The Ugly Unethical Underside of Silicon Valley - mef
http://fortune.com/silicon-valley-startups-fraud-venture-capital/
======
objectivistbrit
I have definitely met my share of sleazy characters in the startup world.
However...

 _No industry is immune to fraud, and the hotter the business, the more
hucksters flock to it. But Silicon Valley has always seen itself as the
virtuous outlier, a place where altruistic nerds tolerate capitalism in order
to make the world a better place.
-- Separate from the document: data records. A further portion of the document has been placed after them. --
(** Witness of X5: four iterations from a fresh root. *)
Lemma search_keeps_tree_witness :
  exists m',
    run_iterations log_approx 4 10 0%nat (start [1; 2]%nat [3; 4]%nat)
      (lone [0; 1; 0; 0; 2; 0; 0; 0; 1; 1; 0; 0]%nat)
    = Ok (tt, m')
    /\ searched 0.5 4 (heap m').
Proof.
  assert (Hrun : exists m',
    run_iterations log_approx 4 10 0%nat (start [1; 2]%nat [3; 4]%nat)
      (lone [0; 1; 0; 0; 2; 0; 0; 0; 1; 1; 0; 0]%nat)
    = Ok (tt, m')).
  { eexists. vm_compute. reflexivity. }
  destruct Hrun as [m' Hrun]. exists m'. split; [exact Hrun|].
  apply (search_keeps_tree log_approx 4 10 0%nat
           (start [1; 2]%nat [3; 4]%nat) 0.5%float 0
           (lone [0; 1; 0; 0; 2; 0; 0; 0; 1; 1; 0; 0]%nat) m').
  - apply fresh_root_searched.
  - simpl. lia.
  - exact Hrun.
Defined.

(** Witness of X6: the same four iterations. *)
Lemma visits_conserved_everywhere_witness :
  exists m',
    run_iterations log_approx 4 10 0%nat (start [1; 2]%nat [3; 4]%nat)
      (lone [0; 1; 0; 0; 2; 0; 0; 0; 1; 1; 0; 0]%nat)
    = Ok (tt, m')
    /\ conserved (heap m') (trace m')
    /\ names_below (length (heap m')) (trace m').
Proof.
  assert (Hrun : exists m',
    run_iterations log_approx 4 10 0%nat (start [1; 2]%nat [3; 4]%nat)
      (lone [0; 1; 0; 0; 2; 0; 0; 0; 1; 1; 0; 0]%nat)
    = Ok (tt, m')).
  { eexists. vm_compute. reflexivity. }
  destruct Hrun as [m' Hrun]. exists m'. split; [exact Hrun|].
  apply (visits_conserved_everywhere log_approx 4 10 0%nat
           (start [1; 2]%nat [3; 4]%nat)
           (lone [0; 1; 0; 0; 2; 0; 0; 0; 1; 1; 0; 0]%nat) m').
  - apply fresh_root_shape.
  - simpl. lia.
  - apply fresh_root_conserved.
  - constructor.
  - exact Hrun.
Defined.

(** Witness of X7: four iterations make eight copies and four
    evaluations. *)
Lemma search_event_counts_witness :
  exists m',
    run_iterations log_approx 4 10 0%nat (start [1; 2]%nat [3; 4]%nat)
      (lone [0; 1; 0; 0; 2; 0; 0; 0; 1; 1; 0; 0]%nat)
    = Ok (tt, m')
    /\ count is_clone (trace m') = 8
    /\ count is_leaf (trace m') + count is_rollout (trace m') = 4
    /\ count is_rollout (trace m') = Z.of_nat (length (heap m')) - 1
    /\ count is_new_node (trace m') = Z.of_nat (length (heap m')) - 1.
Proof.
  assert (Hrun : exists m',
    run_iterations log_approx 4 10 0%nat (start [1; 2]%nat [3; 4]%nat)
      (lone [0; 1; 0; 0; 2; 0; 0; 0; 1; 1; 0; 0]%nat)
    = Ok (tt, m')).
  { eexists. vm_compute. reflexivity. }
  destruct Hrun as [m' Hrun]. exists m'. split; [exact Hrun|].
  destruct (search_event_counts log_approx 4 10 0%nat
              (start [1; 2]%nat [3; 4]%nat)
              (lone [0; 1; 0; 0; 2; 0; 0; 0; 1; 1; 0; 0]%nat) m')
    as (H1 & H2 & H3 & H4).
  - apply fresh_root_shape.
  - simpl. lia.
  - exact Hrun.
  - change (count is_clone (trace (lone _))) with 0 in H1.
    change (count is_leaf (trace (lone _))) with 0 in H2.
    change (count is_rollout (trace (lone _))) with 0 in H2, H3.
    change (count is_new_node (trace (lone _))) with 0 in H4.
    change (Z.of_nat (length (heap (lone _)))) with 1 in H3, H4.
    repeat split; lia.
Defined.

(** Witness of X8: the root after four iterations. *)
Lemma search_keeps_nodes_witness :
  exists m' x',
    run_iterations log_approx 4 10 0%nat (start [1; 2]%nat [3; 4]%nat)
      (lone [0; 1; 0; 0; 2; 0; 0; 0; 1; 1; 0; 0]%nat)
    = Ok (tt, m')
    /\ heap m' !! 0%nat = Some x'
    /\ parent x' = None /\ action x' = None /\ param x' = 0.5%float
    /\ 0 <= visits x' <= 4.
Proof.
  assert (Hrun : exists m',
    run_iterations log_approx 4 10 0%nat (start [1; 2]%nat [3; 4]%nat)
      (lone [0; 1; 0; 0; 2; 0; 0; 0; 1; 1; 0; 0]%nat)
    = Ok (tt, m')).
  { eexists. vm_compute. reflexivity. }
  destruct Hrun as [m' Hrun].
  destruct (search_keeps_nodes log_approx 4 10 0%nat
              (start [1; 2]%nat [3; 4]%nat)
              (lone [0; 1; 0; 0; 2; 0; 0; 0; 1; 1; 0; 0]%nat) m' 0%nat
              (mkNode [] None None 0.5%float 0 0%float))
    as (x' & Hx' & Hpar & Hact & Hprm & Hv & _).
  - apply fresh_root_shape.
  - simpl. lia.
  - exact Hrun.
  - reflexivity.
  - exists m', x'. simpl in Hv.
    split; [exact Hrun|]. split; [exact Hx'|]. split; [exact Hpar|].
    split; [exact Hact|]. split; [exact Hprm|]. lia.
Defined.

(** Witness of X9: the card game on an empty heap, with a budget of four
    iterations. *)
Lemma choose_card_returns_witness :
  exists card m',
    choose_card log_approx (agent 4) 10 tt (start [1; 2]%nat [3; 4]%nat)
                (boot [2; 0; 1]%nat)
    = Ok (card, m').
Proof.
  apply (choose_card_returns log_approx (agent 4) 3 10 0 tt
           (start [1; 2]%nat [3; 4]%nat) (boot [2; 0; 1]%nat)).
  - intros s. apply toy_settles. unfold limit. lia.
  - lia.
  - intros p _. apply log_approx_not_neg.
  - apply empty_heap_shape.
  - apply empty_heap_keyed.
  - apply empty_heap_counted.
  - lia.
  - simpl. lia.
  - discriminate.
Defined.
Lemma triangle_rows_le_1 (self : LogMelSpectrogramNp) (M K sr : Z) (lo hi : R)
  (row : list R) (w : R) :
  (0 <= M)%Z -> hertz_to_mel self lo < hertz_to_mel self hi ->
  In row (triangle_rows self M K sr lo hi) -> In w row -> w <= 1.
Proof.
  unfold triangle_rows. intros HM Hmel Hrow Hw.
  apply in_map_iff in Hrow. destruct Hrow as [k [<- _]].
  unfold band_weights in Hw. apply in_map_iff in Hw.
  destruct Hw as [i [<- Hi]]. apply in_seq in Hi.
  rewrite !band_edge_nth by lia.
  apply triangle_weight_le_1; apply band_edge_increasing; assumption.
Qed.

(** C10: for edge frequencies that pass validation, at least one mel
    bin and positive mel-scale constants, [hertz_to_mel] is strictly
    increasing on the non-negative frequencies, the [M + 2] band edges are
    strictly increasing, and every entry of the returned matrix lies
    between [0] and [1].  (A matrix is returned whenever there is at
    least one spectrogram bin.) *)
Theorem mel_weights_in_unit_interval (uninit : R) (self : LogMelSpectrogramNp)
  (M K sr : Z) (lo hi : R) :
  range_accepted sr lo hi -> (1 <= M)%Z ->
  0 < mel_break_freq_hertz self -> 0 < mel_high_freq_q self ->
  (forall f g, 0 <= f -> f < g -> hertz_to_mel self f < hertz_to_mel self g) /\
  (exists edges,
     linspace (hertz_to_mel self lo) (hertz_to_mel self hi) (M + 2) = Ok edges /\
     length edges = (Z.to_nat M + 2)%nat /\
     forall i, (i < Z.to_nat M + 1)%nat -> nth i edges 0 < nth (S i) edges 0) /\
  ((1 <= K)%Z ->
   exists m, spectrogram_to_mel_matrix uninit self M K sr lo hi = Ok m) /\
  (forall m, spectrogram_to_mel_matrix uninit self M K sr lo hi = Ok m ->
     Forall (Forall (fun w => 0 <= w <= 1)) m).
Proof.
  intros Hr HM Hb Hq.
  assert (Hmel : hertz_to_mel self lo < hertz_to_mel self hi).
  { destruct Hr as (H0 & H1 & _). apply hertz_to_mel_increasing; assumption. }
  split; [|split; [|split]].
  - intros f g. apply hertz_to_mel_increasing; assumption.
  - eexists. split; [apply linspace_evenly_spaced; lia|]. split.
    + unfold range. rewrite length_map, length_seq. lia.
    + intros i Hi. rewrite !band_edge_nth by lia.
      apply band_edge_increasing; [lia|exact Hmel].
  - intros HK. eexists. apply mel_matrix_returns; [exact Hr|lia|lia|lra].
  - intros m Hm. apply mel_matrix_returned in Hm. destruct Hm as [-> _].
    constructor.
    + apply Forall_forall. intros w Hw. apply repeat_spec in Hw. lra.
    + apply Forall_forall. intros row Hrow. apply In_tl in Hrow.
      apply Forall_forall. intros w Hw. split.
      * eapply triangle_rows_nonneg; eassumption.
      * eapply triangle_rows_le_1; [| |eassumption|eassumption]; [lia|exact Hmel].
Qed.

Lemma mel_weights_in_unit_interval_witness :
  (forall f g, 0 <= f -> f < g ->
     hertz_to_mel reference_module f < hertz_to_mel reference_module g) /\
  (exists edges,
     linspace (hertz_to_mel reference_module 125)
              (hertz_to_mel reference_module 3800) (20 + 2) = Ok edges /\
     length edges = (Z.to_nat 20 + 2)%nat /\
     forall i, (i < Z.to_nat 20 + 1)%nat -> nth i edges 0 < nth (S i) edges 0) /\
  ((1 <= 129)%Z ->
   exists m, spectrogram_to_mel_matrix 0 reference_module 20 129 8000 125 3800 = Ok m) /\
  (forall m, spectrogram_to_mel_matrix 0 reference_module 20 129 8000 125 3800 = Ok m ->
     Forall (Forall (fun w => 0 <= w <= 1)) m).
Proof.
  apply (@mel_weights_in_unit_interval 0 reference_module 20 129 8000 125 3800).
  - exact reference_range_accepted.
  - lia.
  - simpl. lra.
  - simpl. lra.
Defined.
(** * Flood-risk prediction service: a shallow embedding

    The development follows the repository layer by layer:

    - [Backend]: the FastAPI handler [predict_flood] and the predictor
      service ([_prepare_input], [predict], [_calculate_risk_level]) as
      listed in REQUEST_FLOW_EXPLANATION.md;
    - [Weather]: the weather aggregation service (live rolling windows and
      the 30-day historical series);
    - [Frontend]: the React components ([PredictionForm], [HistoricalChart],
      [RiskGauge]) with their state written as explicit records.

    Numbers.  Python floats and JavaScript numbers are IEEE doubles.  A
    finite double is taken as the exact rational it denotes and the three
    special values are kept apart, so that the sanitising code can be
    stated; rounding of arithmetic results is not modelled. *)

From Stdlib Require Import QArith Qabs Qround Lqa ZArith Lia Ascii String.
From stdpp Require Import base option list strings gmap pretty.

Local Open Scope Q_scope.

(** ** Numbers *)

Inductive number : Type :=
  | Finite (q : Q)
  | PInf
  | NInf
  | NaN.

Definition is_finite (v : number) : bool :=
  match v with Finite _ => true | _ => false end.

Definition of_int (z : Z) : number := Finite (inject_Z z).

(** [x < y] and [x >= y] on finite values, as decided by the interpreter. *)
Definition Qlt_bool (x y : Q) : bool :=
  match x ?= y with Lt => true | _ => false end.

Definition Qge_bool (x y : Q) : bool := Qle_bool y x.

(** ** The backend (Python) *)

Module Backend.

(** *** Exceptions

    Only the classes the handler can meet are listed.  FastAPI's
    [HTTPException] derives from [Exception]; [KeyboardInterrupt] derives
    from [BaseException] only. *)

Inductive exn : Type :=
  | HTTPException (status_code : Z) (detail : string)
  | CatBoostError (message : string)
  | KeyboardInterrupt.

Definition isinstance_Exception (e : exn) : bool :=
  match e with
  | HTTPException _ _ => true
  | CatBoostError _ => true
  | KeyboardInterrupt => false
  end.

Inductive result (A : Type) : Type :=
  | Ok (a : A)
  | Raise (e : exn).
Arguments Ok {A} a.
Arguments Raise {A} e.

#[global] Instance result_ret : MRet result := fun A a => Ok a.
#[global] Instance result_bind : MBind result := fun A B f m =>
  match m with
  | Ok a => f a
  | Raise e => Raise e
  end.

(** [try: body  except Exception as e: handler e] *)
Definition try_except_Exception {A} (body : result A) (handler : exn -> result A)
  : result A :=
  match body with
  | Ok a => Ok a
  | Raise e => if isinstance_Exception e then handler e else Raise e
  end.

(** The status line FastAPI sends: 200 for a returned value, the status
    of an [HTTPException], 500 for anything else that escapes. *)
Definition http_status {A} (r : result A) : Z :=
  match r with
  | Ok _ => 200
  | Raise (HTTPException status_code _) => status_code
  | Raise _ => 500
  end.

(** *** Request and response models (backend/app/models.py) *)

Record PredictionRequest : Type := {
  lat : number;
  lon : number;
  date : Z;
  elevation : number;
  slope : number;
  landcover : Z;
  precip_1d : number;
  precip_3d : number;
  precip_7d : number;
  precip_14d : number;
  dis_last : number;
  dis_trend_3 : number;
  dayofyear : Z
}.

Inductive RiskLevel : Type := Low | Medium | High.

Record PredictionResponse : Type := {
  flood_probability : Q;
  risk_level : RiskLevel;
  is_flood_predicted : bool;
  confidence : Q
}.

(** *** Request validation

    A JSON object is the ordered list of its members; [json_loads] keeps
    the last member of a repeated key, as Python's decoder does.  The
    model is built by field name.  Every field is required; the three
    [int] fields take integral finite numbers only. *)

Definition json_object : Type := list (string * number).

Definition json_loads (body : json_object) : gmap string number :=
  list_to_map (reverse body).

Definition as_int (v : number) : option Z :=
  match v with
  | Finite q => if Qeq_bool q (inject_Z (Qfloor q)) then Some (Qfloor q) else None
  | _ => None
  end.

Definition validate (body : json_object) : option PredictionRequest :=
  let o := json_loads body in
  lat ← o !! "lat";
  lon ← o !! "lon";
  date ← o !! "date" ≫= as_int;
  elevation ← o !! "elevation";
  slope ← o !! "slope";
  landcover ← o !! "landcover" ≫= as_int;
  precip_1d ← o !! "precip_1d";
  precip_3d ← o !! "precip_3d";
  precip_7d ← o !! "precip_7d";
  precip_14d ← o !! "precip_14d";
  dis_last ← o !! "dis_last";
  dis_trend_3 ← o !! "dis_trend_3";
  dayofyear ← o !! "dayofyear" ≫= as_int;
  Some {| lat := lat; lon := lon; date := date; elevation := elevation;
          slope := slope; landcover := landcover; precip_1d := precip_1d;
          precip_3d := precip_3d; precip_7d := precip_7d;
          precip_14d := precip_14d; dis_last := dis_last;
          dis_trend_3 := dis_trend_3; dayofyear := dayofyear |}.

(** *** The predictor service (backend/app/predictor.py) *)

(** The loaded classifier is opaque: [predict_proba] maps one feature row
    to the pair [(p_no_flood, p_flood)], or raises. *)
Record Predictor : Type := {
  model_loaded : bool;
  feature_names : list string;
  predict_proba : list number -> result (Q * Q)
}.

(** Modelled from the spec: the model metadata file is not part of the
    sources; the ordered list of the 13 feature names is the one of the
    feature table in backend/README.md. *)
Definition model_feature_names : list string :=
  ["lat"; "lon"; "date"; "elevation"; "slope"; "landcover"; "precip_1d";
   "precip_3d"; "precip_7d"; "precip_14d"; "dis_last"; "dis_trend_3";
   "dayofyear"].

(** [pd.DataFrame([data], columns=columns)]: one row, one cell for each
    requested column, NaN where the dict has no such key. *)
Definition DataFrame (data : gmap string number) (columns : list string)
  : list number :=
  (fun c => default NaN (data !! c)) <$> columns.

(** [df.replace([np.inf, -np.inf], np.nan)] *)
Definition replace_inf_with_nan (v : number) : number :=
  match v with
  | PInf | NInf => NaN
  | _ => v
  end.

(** [df.fillna(value)] *)
Definition fillna (value : number) (v : number) : number :=
  match v with
  | NaN => value
  | _ => v
  end.

(** The dict built in step 5.1.1. *)
Definition request_data (request : PredictionRequest) : gmap string number :=
  list_to_map
    [("lat", lat request);
     ("lon", lon request);
     ("date", of_int (date request));
     ("elevation", elevation request);
     ("slope", slope request);
     ("landcover", of_int (landcover request));
     ("precip_1d", precip_1d request);
     ("precip_3d", precip_3d request);
     ("precip_7d", precip_7d request);
     ("precip_14d", precip_14d request);
     ("dis_last", dis_last request);
     ("dis_trend_3", dis_trend_3 request);
     ("dayofyear", of_int (dayofyear request))].

Definition _prepare_input (self : Predictor) (request : PredictionRequest)
  : list number :=
  let data := request_data request in
  let df := DataFrame data (feature_names self) in
  let df := replace_inf_with_nan <$> df in
  let df := fillna (Finite 0.0) <$> df in
  df.

Definition _calculate_risk_level (probability : Q) : RiskLevel :=
  if Qlt_bool probability 0.3 then Low
  else if Qlt_bool probability 0.7 then Medium
  else High.

Definition predict (self : Predictor) (request : PredictionRequest)
  : result PredictionResponse :=
  let input_df := _prepare_input self request in
  probabilities ← predict_proba self input_df;
  let flood_probability := snd probabilities in
  let confidence := Qabs (flood_probability - 0.5) * 2 in
  let risk_level := _calculate_risk_level flood_probability in
  Ok {| flood_probability := flood_probability;
        risk_level := risk_level;
        is_flood_predicted := Qge_bool flood_probability 0.5;
        confidence := confidence |}.

(** *** The endpoint (backend/app/main.py)

    [str] is Python's conversion of an exception to text; the handler
    only forwards it.  The two logging calls leave the response alone and
    are left out. *)
Section Endpoint.
Variable str : exn -> string.

Definition predict_flood (predictor : Predictor) (request : PredictionRequest)
  : result PredictionResponse :=
  try_except_Exception
    (if negb (model_loaded predictor)
     then Raise (HTTPException 503 "Model not loaded")
     else
       prediction ← predict predictor request;
       Ok prediction)
    (fun e => Raise (HTTPException 500 (str e))).
End Endpoint.

End Backend.


(** ** The weather aggregation service

    backend/app/weather.py is named by the project layout in README.md but
    is not among the sources; both operations follow the specification. *)

Module Weather.

Module WeatherSample.
Record t : Type := {
  precipitation : Q;
  max_temperature : Q
}.
End WeatherSample.

Record LivePatch : Type := {
  elevation : Q;
  precip_1d : Q;
  precip_3d : Q;
  precip_7d : Q;
  precip_14d : Q
}.

Definition Qsum (l : list Q) : Q := foldr Qplus 0 l.

(** The last [n] entries of a series (all of it when it is shorter). *)
Definition trailing {A} (n : nat) (l : list A) : list A :=
  drop (length l - n) l.

(** Modelled from the spec: the padding rule of live aggregation
    (weather.py is missing).  Days that precede the available history
    count as zero. *)
Definition pad_history (n : nat) (days : list Q) : list Q :=
  replicate (n - length days) 0 ++ days.

(** Modelled from the spec: a rolling window (weather.py is missing), the
    sum over the trailing [n] days of the padded history. *)
Definition window_sum (n : nat) (days : list Q) : Q :=
  Qsum (trailing n (pad_history n days)).

(** Modelled from the spec: live aggregation (weather.py is missing).
    [days] is the daily precipitation returned by the source adapter, most
    recent last.  [precip_1d] is the last day's value, the other three are
    sums over the trailing 3, 7 and 14 days, padded with zero where the
    history is short; the elevation is passed along. *)
Definition live_aggregation (elev : Q) (days : list Q) : LivePatch :=
  {| elevation := elev;
     precip_1d := default 0 (last days);
     precip_3d := window_sum 3 days;
     precip_7d := window_sum 7 days;
     precip_14d := window_sum 14 days |}.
Suddenly the Valley looks as crooked and
greedy as the rest of the business world._

...I strongly disagree with the implication that unethical behaviour is due to
capitalism, or to be expected in the business world. _In the long run,
screwing people over never works_. Building a successful business requires
building win-win, non-zero-sum relationships. Good people prefer to work with
good people. Cutting corners, breaking contracts, fiddling numbers - anyone
who does these things will eventually be found out, and no-one decent will
want to deal with them.

 _And the growing roster of scandal-tainted startups share a theme. Faking it,
from marketing exaggerations to outright fraud, feels more prevalent than
ever—so much so that it’s time to ask whether startup culture itself is
becoming a problem._

This is closer to the real root cause. Today's startup culture (and the nature
of the VC game) incentivises "faking it", delusional over-confidence, and
pseudo-idealism that crashes into reality in an ugly fashion.

Amy Hoy and some others wrote about startup narcissism which is a big part of
this: [https://hackpad.com/Startup-Narcissism-
sy2u5j2aTbE](https://hackpad.com/Startup-Narcissism-sy2u5j2aTbE)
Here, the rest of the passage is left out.